• [What you need to do]: Write out exactly the first lines of the listing, ending on the line that contains "- cbn [write_codes".

• [Recorded data]:
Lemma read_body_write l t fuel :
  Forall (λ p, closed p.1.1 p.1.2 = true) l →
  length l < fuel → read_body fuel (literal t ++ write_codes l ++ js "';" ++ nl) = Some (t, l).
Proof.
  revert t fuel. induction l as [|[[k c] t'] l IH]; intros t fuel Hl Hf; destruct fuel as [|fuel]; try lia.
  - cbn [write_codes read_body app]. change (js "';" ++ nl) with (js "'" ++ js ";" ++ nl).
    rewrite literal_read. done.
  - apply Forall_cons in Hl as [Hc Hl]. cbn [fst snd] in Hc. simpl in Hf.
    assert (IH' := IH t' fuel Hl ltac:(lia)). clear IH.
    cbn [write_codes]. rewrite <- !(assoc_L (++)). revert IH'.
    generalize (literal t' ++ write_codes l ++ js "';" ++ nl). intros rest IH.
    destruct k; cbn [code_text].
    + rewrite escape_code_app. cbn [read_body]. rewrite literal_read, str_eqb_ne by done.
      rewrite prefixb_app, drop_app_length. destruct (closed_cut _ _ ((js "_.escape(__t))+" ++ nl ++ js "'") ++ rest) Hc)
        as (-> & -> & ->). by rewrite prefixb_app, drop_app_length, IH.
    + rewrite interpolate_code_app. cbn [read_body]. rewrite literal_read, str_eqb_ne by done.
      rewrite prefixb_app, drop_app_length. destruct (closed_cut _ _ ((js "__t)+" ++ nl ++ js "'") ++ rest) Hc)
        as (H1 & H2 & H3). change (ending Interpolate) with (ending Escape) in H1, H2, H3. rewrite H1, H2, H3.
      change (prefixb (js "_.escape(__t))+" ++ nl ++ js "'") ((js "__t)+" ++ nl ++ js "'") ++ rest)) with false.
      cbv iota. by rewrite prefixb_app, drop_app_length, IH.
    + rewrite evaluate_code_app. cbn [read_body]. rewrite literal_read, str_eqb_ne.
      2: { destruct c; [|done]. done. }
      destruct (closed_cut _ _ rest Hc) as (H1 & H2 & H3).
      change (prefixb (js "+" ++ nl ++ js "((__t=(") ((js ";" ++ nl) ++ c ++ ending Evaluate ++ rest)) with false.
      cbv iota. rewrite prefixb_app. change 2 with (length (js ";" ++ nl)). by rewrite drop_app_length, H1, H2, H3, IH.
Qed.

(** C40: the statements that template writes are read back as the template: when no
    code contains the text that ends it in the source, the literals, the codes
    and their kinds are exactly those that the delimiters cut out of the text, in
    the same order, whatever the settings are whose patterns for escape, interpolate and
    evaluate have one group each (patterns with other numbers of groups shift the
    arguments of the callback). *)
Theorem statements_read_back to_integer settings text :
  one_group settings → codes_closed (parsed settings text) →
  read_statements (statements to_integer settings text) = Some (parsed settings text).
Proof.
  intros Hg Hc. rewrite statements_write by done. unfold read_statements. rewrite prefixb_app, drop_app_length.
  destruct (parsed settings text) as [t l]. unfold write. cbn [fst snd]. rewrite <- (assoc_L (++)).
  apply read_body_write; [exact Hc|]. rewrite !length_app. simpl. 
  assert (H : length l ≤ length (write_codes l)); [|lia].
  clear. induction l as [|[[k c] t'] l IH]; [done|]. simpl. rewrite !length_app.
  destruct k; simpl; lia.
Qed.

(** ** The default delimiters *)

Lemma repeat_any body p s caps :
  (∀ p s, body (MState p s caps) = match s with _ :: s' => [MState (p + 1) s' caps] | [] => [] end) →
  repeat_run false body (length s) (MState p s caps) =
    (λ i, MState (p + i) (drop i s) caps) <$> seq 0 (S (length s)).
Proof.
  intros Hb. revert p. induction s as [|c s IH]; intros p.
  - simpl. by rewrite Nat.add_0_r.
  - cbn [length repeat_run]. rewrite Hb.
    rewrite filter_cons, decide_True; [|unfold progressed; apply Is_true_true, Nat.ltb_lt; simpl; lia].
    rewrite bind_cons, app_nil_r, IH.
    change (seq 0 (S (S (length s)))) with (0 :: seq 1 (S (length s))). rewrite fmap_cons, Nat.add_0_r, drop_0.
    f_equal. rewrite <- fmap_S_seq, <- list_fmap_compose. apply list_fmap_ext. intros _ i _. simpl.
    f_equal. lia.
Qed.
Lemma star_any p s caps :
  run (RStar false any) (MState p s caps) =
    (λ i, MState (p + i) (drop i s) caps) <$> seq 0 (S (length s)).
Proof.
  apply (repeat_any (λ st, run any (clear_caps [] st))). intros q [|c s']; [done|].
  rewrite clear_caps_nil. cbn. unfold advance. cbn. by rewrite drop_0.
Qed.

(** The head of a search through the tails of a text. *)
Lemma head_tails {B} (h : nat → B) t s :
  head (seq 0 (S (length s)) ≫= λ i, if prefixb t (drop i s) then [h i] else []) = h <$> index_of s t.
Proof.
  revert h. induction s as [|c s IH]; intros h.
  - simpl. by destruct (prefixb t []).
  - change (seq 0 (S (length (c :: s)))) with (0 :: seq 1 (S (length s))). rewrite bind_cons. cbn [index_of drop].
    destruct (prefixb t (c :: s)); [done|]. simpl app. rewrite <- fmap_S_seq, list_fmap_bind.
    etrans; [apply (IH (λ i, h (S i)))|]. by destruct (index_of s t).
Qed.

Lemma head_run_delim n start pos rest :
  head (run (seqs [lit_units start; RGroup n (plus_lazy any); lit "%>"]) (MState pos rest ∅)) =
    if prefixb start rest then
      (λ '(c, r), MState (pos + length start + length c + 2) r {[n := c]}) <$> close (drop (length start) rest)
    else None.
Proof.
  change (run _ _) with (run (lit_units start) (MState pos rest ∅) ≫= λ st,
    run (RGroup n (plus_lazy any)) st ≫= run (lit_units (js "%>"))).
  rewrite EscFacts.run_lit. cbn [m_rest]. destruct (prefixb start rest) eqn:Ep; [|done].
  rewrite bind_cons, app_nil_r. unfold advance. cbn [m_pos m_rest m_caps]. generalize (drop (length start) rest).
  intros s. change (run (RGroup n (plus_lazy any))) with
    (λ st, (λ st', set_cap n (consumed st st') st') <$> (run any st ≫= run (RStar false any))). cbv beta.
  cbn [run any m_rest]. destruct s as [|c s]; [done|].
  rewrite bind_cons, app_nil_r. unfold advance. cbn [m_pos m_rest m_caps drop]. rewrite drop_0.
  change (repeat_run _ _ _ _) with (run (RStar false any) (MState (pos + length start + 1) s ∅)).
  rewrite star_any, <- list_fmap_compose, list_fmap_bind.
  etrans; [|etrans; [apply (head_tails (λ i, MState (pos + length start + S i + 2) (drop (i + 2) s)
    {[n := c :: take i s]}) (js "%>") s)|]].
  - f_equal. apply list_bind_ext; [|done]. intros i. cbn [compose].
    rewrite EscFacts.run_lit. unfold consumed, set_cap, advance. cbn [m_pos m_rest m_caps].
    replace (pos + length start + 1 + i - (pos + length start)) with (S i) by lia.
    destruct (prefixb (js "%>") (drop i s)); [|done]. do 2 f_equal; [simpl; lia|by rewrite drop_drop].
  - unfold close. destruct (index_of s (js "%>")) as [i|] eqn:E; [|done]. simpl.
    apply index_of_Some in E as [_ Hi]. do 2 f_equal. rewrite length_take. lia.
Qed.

• [Response]:
Lemma read_body_write l t fuel :
  Forall (λ p, closed p.1.1 p.1.2 = true) l →
  length l < fuel → read_body fuel (literal t ++ write_codes l ++ js "';" ++ nl) = Some (t, l).
Proof.
  revert t fuel. induction l as [|[[k c] t'] l IH]; intros t fuel Hl Hf; destruct fuel as [|fuel]; try lia.
  - cbn [write_codes read_body app]. change (js "';" ++ nl) with (js "'" ++ js ";" ++ nl).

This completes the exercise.